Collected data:
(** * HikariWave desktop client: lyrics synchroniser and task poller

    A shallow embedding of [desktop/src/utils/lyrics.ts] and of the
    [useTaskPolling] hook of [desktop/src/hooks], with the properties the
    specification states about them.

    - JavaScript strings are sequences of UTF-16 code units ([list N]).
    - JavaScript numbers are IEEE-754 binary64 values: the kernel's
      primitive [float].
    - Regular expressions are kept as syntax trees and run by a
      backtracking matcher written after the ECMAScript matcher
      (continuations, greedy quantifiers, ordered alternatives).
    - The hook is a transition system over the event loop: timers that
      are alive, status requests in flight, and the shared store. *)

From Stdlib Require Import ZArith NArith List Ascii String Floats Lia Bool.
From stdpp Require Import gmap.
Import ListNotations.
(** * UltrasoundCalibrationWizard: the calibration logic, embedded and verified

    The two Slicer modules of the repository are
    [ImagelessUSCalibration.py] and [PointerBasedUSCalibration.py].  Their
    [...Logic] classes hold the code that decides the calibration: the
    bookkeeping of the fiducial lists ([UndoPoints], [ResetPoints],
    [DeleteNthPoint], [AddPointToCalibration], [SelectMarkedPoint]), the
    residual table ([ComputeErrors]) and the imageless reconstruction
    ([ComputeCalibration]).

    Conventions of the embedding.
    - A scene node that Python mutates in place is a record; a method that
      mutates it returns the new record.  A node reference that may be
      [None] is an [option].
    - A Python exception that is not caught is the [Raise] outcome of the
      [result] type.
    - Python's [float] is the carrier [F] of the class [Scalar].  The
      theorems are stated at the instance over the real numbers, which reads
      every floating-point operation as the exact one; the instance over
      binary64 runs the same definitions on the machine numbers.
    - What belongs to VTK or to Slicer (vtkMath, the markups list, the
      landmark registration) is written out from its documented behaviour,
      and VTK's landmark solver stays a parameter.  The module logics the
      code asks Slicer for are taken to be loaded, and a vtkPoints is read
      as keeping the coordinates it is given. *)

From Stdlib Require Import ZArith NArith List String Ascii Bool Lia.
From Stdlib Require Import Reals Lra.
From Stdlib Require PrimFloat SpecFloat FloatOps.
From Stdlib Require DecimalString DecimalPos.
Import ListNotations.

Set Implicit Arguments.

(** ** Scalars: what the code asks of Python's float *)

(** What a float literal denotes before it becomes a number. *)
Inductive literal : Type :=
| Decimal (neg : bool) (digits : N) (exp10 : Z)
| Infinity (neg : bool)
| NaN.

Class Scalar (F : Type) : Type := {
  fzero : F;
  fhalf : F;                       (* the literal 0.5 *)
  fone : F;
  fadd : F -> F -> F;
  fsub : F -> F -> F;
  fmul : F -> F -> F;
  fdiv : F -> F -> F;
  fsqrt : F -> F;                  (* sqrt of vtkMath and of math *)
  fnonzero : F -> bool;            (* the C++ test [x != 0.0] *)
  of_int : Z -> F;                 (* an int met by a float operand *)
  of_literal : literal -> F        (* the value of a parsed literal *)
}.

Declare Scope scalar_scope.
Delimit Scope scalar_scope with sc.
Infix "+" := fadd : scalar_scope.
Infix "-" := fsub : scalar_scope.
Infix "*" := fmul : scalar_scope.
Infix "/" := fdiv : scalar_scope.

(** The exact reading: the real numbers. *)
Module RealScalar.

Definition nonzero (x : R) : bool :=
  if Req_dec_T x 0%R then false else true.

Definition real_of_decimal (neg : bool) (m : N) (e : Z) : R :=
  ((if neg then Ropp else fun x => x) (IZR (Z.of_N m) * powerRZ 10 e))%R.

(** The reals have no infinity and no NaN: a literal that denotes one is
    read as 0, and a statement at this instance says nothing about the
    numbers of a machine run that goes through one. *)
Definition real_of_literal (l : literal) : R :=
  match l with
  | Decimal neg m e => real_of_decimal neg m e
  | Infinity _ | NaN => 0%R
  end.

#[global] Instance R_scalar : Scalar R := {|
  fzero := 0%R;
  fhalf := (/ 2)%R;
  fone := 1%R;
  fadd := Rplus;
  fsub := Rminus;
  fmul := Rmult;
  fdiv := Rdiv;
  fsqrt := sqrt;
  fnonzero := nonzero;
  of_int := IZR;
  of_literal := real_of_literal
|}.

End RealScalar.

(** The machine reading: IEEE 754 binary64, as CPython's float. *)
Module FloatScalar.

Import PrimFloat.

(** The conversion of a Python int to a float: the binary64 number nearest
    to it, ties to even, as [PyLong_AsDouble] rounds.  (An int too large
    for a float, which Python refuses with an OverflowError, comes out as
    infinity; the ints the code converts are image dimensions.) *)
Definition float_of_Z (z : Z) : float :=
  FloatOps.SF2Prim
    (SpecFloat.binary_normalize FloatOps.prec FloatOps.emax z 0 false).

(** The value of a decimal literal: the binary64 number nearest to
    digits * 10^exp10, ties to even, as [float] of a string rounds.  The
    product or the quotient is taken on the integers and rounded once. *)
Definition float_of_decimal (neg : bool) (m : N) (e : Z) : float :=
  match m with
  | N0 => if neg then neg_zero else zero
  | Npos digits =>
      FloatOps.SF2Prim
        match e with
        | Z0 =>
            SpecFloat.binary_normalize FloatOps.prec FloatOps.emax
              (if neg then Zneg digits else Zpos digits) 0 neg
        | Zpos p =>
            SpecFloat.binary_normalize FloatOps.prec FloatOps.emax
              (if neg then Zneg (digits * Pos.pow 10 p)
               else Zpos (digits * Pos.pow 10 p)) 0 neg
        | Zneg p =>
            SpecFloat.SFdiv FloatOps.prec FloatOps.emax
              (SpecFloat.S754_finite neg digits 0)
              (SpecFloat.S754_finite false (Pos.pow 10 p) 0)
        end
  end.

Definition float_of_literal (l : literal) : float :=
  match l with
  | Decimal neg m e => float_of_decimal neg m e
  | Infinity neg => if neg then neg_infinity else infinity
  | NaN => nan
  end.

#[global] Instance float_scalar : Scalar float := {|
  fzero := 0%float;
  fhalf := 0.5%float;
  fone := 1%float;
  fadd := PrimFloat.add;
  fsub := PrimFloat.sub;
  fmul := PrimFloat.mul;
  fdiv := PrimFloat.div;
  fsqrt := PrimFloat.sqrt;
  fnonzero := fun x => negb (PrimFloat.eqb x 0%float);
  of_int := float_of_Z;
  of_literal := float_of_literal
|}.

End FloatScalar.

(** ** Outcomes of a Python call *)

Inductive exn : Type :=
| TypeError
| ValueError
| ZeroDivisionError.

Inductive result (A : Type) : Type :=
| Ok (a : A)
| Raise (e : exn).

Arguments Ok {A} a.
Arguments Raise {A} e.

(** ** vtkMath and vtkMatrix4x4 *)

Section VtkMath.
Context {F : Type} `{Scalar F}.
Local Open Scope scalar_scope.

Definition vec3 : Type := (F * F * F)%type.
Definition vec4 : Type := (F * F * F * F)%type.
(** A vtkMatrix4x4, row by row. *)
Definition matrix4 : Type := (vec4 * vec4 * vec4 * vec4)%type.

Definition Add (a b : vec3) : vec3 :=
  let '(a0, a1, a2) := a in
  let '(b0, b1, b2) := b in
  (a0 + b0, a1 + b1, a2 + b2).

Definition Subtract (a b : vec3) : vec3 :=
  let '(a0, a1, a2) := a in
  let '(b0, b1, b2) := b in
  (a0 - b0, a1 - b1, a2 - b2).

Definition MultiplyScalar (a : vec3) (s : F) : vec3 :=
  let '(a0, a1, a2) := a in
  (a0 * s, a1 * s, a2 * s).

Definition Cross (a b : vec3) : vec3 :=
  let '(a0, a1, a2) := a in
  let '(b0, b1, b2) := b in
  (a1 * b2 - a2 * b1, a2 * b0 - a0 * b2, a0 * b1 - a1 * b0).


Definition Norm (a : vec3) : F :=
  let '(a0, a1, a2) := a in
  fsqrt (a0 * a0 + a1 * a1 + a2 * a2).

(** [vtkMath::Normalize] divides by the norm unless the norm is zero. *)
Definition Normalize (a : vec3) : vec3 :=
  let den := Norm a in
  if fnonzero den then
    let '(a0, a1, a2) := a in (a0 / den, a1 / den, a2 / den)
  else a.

# DIRECTIONS FOR THIS TASK
The required answer is the exact run of lines above starting at the line with "From Stdlib Require DecimalString DecimalPos." and ending at the line with "fdiv : F -> F -> F;", with both ends present.

# SOLVED EXERCISE
From Stdlib Require DecimalString DecimalPos.
Import ListNotations.

Set Implicit Arguments.

(** ** Scalars: what the code asks of Python's float *)

(** What a float literal denotes before it becomes a number. *)
Inductive literal : Type :=
| Decimal (neg : bool) (digits : N) (exp10 : Z)
| Infinity (neg : bool)
| NaN.

Class Scalar (F : Type) : Type := {
  fzero : F;
  fhalf : F;                       (* the literal 0.5 *)
  fone : F;
  fadd : F -> F -> F;
  fsub : F -> F -> F;
  fmul : F -> F -> F;
  fdiv : F -> F -> F;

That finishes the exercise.